__Required work__.
Among the entries below, count the lines where the string "Hcfg" occurs, and give only the number.

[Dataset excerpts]

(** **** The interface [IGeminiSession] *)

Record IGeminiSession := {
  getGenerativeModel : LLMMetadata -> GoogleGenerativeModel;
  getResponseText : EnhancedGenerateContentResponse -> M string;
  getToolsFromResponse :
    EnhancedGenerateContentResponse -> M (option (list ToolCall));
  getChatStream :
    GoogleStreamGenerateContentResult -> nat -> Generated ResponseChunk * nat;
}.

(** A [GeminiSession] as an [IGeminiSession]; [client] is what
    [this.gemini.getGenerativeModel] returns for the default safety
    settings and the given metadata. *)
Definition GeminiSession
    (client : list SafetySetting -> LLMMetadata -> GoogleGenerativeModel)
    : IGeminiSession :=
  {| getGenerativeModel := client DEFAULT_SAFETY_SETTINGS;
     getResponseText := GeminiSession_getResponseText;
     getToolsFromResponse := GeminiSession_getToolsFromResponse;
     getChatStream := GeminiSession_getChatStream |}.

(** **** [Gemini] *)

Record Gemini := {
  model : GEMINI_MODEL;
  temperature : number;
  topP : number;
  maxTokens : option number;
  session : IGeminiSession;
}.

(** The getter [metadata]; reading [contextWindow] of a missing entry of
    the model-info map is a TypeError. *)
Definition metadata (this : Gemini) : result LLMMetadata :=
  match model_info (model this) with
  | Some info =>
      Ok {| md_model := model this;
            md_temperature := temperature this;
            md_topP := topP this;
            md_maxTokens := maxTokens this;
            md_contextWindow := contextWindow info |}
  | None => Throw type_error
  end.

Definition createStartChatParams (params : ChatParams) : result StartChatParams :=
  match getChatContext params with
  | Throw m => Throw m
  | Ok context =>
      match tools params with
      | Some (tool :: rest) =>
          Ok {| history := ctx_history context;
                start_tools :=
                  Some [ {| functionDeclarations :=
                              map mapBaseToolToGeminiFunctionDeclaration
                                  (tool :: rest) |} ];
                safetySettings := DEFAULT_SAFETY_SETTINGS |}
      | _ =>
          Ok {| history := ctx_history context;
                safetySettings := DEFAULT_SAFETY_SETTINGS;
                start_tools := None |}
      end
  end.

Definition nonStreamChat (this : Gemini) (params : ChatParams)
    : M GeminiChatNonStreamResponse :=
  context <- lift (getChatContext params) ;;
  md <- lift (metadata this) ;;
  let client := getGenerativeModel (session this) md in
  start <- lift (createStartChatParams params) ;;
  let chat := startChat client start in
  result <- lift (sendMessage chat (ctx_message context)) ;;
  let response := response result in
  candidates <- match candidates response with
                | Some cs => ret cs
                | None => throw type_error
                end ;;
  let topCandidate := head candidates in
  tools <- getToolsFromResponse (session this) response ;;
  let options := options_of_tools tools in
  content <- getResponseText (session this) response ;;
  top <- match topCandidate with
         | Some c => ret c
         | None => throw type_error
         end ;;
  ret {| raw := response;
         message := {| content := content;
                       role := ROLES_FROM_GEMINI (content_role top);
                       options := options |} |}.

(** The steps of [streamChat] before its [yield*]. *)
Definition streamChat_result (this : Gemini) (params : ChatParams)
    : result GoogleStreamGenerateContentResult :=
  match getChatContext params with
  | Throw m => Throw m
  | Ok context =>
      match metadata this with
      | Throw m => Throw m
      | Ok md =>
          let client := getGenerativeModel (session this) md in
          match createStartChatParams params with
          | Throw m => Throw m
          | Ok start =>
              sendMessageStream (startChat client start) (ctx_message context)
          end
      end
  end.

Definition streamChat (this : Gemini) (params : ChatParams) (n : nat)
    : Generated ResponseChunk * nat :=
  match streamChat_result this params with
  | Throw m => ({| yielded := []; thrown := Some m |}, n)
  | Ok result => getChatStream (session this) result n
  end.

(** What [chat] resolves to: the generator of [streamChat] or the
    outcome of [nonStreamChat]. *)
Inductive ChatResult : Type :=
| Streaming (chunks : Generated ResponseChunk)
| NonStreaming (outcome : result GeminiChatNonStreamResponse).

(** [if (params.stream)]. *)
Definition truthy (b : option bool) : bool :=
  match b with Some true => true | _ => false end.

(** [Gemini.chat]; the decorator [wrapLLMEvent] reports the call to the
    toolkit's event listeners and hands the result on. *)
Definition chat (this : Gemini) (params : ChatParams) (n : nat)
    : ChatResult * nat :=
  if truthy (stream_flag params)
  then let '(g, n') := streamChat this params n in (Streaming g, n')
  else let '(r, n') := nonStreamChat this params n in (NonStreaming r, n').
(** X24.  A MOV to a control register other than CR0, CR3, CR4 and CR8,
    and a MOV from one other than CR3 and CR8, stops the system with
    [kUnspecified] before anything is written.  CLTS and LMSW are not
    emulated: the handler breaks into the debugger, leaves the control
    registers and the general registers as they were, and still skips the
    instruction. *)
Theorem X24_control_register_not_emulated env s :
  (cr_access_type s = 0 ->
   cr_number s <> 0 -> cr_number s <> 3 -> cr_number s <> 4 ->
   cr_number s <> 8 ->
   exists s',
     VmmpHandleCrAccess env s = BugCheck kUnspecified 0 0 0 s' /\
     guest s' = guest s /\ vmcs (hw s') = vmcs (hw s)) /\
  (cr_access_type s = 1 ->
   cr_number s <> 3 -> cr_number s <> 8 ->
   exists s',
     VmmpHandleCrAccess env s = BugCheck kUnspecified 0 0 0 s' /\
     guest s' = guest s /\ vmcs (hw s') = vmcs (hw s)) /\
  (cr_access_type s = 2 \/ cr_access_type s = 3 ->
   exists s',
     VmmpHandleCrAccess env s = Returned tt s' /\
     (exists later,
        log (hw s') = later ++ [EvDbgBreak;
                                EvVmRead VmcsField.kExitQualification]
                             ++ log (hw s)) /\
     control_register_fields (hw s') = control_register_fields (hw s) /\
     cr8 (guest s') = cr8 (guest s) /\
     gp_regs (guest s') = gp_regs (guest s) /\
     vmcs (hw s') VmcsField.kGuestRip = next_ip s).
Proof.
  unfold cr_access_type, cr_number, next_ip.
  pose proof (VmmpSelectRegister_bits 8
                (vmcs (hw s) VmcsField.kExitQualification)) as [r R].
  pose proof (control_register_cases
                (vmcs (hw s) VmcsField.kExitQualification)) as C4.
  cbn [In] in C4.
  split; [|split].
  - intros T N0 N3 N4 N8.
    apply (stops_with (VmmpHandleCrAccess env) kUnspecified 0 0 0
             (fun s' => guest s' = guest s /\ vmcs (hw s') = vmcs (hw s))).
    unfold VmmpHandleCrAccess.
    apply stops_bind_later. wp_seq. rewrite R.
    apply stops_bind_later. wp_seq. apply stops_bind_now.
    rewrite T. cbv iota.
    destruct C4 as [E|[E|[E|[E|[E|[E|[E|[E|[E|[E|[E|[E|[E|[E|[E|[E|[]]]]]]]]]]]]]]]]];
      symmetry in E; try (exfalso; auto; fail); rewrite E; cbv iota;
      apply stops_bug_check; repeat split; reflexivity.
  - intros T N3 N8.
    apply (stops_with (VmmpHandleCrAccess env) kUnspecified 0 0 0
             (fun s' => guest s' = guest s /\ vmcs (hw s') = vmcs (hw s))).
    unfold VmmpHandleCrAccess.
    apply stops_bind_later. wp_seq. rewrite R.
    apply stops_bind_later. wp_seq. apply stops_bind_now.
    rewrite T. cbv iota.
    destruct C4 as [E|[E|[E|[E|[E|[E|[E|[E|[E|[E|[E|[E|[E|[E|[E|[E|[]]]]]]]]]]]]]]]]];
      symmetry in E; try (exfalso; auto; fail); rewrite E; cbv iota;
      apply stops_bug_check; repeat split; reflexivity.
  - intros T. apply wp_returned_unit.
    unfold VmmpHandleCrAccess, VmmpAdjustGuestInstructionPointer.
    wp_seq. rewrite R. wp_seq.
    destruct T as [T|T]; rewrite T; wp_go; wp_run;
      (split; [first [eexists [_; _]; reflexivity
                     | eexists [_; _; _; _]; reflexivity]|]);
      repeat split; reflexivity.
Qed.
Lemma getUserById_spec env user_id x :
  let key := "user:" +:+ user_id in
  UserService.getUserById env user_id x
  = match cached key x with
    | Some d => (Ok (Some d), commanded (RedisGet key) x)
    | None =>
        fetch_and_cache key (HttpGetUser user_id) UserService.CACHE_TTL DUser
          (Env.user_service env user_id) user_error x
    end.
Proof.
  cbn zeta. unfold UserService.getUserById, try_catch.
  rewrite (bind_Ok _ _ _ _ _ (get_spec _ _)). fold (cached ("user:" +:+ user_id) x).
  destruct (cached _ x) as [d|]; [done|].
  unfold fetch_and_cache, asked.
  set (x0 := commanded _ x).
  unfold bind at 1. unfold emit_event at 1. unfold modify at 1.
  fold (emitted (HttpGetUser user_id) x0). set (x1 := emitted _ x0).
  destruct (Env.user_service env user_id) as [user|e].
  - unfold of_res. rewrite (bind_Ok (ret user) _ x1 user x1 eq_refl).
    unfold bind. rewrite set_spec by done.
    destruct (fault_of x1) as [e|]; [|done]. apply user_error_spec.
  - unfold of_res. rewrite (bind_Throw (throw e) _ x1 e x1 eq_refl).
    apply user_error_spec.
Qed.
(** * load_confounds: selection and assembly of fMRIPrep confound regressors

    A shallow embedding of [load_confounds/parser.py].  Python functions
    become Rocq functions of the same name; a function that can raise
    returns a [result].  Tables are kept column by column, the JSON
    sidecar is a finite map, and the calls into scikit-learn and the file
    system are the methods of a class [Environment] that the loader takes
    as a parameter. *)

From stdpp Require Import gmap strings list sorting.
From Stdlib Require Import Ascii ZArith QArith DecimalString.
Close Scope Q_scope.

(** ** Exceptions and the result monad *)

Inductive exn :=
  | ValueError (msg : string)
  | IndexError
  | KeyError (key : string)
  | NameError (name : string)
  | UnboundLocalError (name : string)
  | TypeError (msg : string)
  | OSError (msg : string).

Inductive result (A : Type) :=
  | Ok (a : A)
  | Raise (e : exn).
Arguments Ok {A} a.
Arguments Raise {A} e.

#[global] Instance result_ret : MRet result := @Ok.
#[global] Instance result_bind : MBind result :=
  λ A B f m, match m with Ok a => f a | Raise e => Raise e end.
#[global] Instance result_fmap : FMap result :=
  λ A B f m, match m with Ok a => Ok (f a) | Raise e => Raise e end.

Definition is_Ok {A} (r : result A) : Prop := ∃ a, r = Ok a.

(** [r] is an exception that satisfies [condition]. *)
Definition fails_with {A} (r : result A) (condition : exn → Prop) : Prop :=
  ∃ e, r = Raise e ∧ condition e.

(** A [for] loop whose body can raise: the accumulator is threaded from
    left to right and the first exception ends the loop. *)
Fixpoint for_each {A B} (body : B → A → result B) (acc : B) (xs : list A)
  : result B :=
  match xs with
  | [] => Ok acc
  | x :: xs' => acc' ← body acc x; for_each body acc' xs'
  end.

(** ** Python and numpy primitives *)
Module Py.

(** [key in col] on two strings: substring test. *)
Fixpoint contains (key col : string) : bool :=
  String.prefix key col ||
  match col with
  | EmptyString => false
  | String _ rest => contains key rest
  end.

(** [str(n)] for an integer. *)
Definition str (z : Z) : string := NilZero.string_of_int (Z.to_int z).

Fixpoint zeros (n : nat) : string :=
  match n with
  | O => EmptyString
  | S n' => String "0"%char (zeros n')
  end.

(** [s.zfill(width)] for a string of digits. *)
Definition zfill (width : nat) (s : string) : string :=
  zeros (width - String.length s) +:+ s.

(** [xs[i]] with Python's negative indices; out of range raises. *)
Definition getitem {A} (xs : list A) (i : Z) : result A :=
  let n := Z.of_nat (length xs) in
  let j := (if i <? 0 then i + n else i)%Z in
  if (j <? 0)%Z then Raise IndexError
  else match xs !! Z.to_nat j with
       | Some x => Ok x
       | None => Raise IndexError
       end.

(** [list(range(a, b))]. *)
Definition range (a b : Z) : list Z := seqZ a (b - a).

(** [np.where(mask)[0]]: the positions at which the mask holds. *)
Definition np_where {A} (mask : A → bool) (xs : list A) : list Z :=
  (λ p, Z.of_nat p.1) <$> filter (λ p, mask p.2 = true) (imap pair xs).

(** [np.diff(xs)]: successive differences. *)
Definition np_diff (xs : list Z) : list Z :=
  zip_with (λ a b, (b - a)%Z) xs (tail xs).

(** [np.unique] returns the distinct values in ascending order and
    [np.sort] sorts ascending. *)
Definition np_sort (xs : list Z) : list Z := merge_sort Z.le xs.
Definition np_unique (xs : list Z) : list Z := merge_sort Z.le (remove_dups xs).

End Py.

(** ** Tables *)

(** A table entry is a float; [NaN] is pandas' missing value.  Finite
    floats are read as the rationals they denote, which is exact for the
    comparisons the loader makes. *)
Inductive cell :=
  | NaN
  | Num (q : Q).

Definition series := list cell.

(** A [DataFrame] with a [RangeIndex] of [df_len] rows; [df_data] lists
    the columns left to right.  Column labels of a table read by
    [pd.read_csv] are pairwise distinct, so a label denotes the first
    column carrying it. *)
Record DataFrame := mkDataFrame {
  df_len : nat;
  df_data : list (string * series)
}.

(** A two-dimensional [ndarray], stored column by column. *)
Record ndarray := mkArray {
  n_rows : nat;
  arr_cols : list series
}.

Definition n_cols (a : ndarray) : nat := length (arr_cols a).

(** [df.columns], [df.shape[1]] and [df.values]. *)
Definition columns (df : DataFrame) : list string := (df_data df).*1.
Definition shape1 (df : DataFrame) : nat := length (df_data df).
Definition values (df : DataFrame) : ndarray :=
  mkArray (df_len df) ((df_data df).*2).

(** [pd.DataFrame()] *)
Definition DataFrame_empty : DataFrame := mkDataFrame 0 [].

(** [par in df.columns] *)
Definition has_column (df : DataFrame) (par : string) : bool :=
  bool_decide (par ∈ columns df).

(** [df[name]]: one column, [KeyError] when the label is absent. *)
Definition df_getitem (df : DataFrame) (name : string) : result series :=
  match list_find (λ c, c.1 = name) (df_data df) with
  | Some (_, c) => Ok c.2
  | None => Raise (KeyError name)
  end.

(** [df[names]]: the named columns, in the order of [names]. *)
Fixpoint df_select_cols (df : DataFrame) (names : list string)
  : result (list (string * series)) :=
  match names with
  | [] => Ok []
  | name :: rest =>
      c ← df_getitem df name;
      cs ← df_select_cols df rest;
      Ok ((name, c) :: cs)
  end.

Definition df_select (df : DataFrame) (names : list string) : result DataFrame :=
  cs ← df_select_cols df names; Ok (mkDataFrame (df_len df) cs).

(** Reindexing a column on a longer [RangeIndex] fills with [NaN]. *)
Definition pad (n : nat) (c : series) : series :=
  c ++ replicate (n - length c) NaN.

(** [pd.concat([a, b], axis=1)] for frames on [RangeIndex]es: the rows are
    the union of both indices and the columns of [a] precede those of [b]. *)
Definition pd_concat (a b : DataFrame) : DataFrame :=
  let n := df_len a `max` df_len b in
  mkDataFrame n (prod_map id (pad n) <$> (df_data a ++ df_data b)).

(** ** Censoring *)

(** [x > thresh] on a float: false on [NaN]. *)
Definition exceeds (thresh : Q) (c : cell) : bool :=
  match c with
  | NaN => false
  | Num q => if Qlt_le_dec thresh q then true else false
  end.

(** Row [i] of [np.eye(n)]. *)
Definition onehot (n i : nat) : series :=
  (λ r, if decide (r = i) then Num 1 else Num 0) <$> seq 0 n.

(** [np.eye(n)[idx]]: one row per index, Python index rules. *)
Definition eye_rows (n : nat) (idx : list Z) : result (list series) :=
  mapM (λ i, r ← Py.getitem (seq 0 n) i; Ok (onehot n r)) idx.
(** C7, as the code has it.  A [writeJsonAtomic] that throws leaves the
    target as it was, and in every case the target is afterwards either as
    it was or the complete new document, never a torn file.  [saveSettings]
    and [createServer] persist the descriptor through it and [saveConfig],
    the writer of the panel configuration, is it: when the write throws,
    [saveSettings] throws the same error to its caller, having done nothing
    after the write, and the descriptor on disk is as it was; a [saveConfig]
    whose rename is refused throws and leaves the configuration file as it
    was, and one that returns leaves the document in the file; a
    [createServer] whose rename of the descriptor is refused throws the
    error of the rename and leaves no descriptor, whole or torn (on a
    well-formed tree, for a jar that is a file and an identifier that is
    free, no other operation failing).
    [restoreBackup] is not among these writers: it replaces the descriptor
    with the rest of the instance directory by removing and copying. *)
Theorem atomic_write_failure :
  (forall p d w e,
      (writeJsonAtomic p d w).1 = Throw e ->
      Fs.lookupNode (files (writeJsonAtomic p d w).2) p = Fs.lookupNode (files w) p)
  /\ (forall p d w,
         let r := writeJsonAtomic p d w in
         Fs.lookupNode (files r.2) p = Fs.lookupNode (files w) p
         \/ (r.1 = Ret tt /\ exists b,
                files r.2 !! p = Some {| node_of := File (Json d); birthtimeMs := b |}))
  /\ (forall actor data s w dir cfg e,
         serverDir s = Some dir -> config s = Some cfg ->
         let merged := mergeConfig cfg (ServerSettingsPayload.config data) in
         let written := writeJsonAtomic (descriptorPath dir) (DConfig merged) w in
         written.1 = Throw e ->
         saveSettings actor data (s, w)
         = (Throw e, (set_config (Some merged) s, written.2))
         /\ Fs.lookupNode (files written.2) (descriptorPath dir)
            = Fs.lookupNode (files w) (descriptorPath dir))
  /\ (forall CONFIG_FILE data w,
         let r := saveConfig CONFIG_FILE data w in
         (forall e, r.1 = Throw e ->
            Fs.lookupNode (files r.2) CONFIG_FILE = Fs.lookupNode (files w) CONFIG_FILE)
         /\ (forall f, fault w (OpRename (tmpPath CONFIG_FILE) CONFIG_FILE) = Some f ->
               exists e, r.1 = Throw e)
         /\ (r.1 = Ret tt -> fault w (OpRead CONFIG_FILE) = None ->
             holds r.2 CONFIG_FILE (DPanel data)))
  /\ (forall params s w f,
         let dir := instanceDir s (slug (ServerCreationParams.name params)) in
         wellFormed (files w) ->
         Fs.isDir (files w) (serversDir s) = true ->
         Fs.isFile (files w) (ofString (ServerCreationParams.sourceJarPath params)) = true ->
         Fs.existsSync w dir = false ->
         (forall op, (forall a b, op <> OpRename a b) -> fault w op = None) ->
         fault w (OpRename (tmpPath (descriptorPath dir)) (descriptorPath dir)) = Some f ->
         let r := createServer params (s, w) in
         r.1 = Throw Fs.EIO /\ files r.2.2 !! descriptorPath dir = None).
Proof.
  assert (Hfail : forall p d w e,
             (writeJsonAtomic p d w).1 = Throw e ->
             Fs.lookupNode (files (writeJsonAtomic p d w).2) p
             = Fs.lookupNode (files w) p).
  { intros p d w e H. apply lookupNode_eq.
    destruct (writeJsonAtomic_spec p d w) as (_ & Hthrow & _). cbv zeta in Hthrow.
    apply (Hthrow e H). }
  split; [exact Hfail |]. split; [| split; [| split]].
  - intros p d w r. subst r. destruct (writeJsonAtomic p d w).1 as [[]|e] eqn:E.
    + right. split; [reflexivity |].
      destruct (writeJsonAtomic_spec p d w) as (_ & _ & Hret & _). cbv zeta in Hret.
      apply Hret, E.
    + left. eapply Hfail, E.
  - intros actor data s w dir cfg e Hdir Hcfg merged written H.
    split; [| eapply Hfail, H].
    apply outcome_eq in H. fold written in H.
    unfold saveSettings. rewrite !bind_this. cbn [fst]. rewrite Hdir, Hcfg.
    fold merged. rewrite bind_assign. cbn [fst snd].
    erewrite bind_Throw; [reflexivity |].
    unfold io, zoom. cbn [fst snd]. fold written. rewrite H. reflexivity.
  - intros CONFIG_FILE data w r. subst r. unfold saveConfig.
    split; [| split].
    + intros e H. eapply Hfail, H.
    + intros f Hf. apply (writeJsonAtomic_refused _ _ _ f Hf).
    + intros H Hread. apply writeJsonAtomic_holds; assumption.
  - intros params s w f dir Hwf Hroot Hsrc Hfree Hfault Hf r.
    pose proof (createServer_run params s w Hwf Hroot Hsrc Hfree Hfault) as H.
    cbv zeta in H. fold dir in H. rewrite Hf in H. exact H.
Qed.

__Finished task__.
2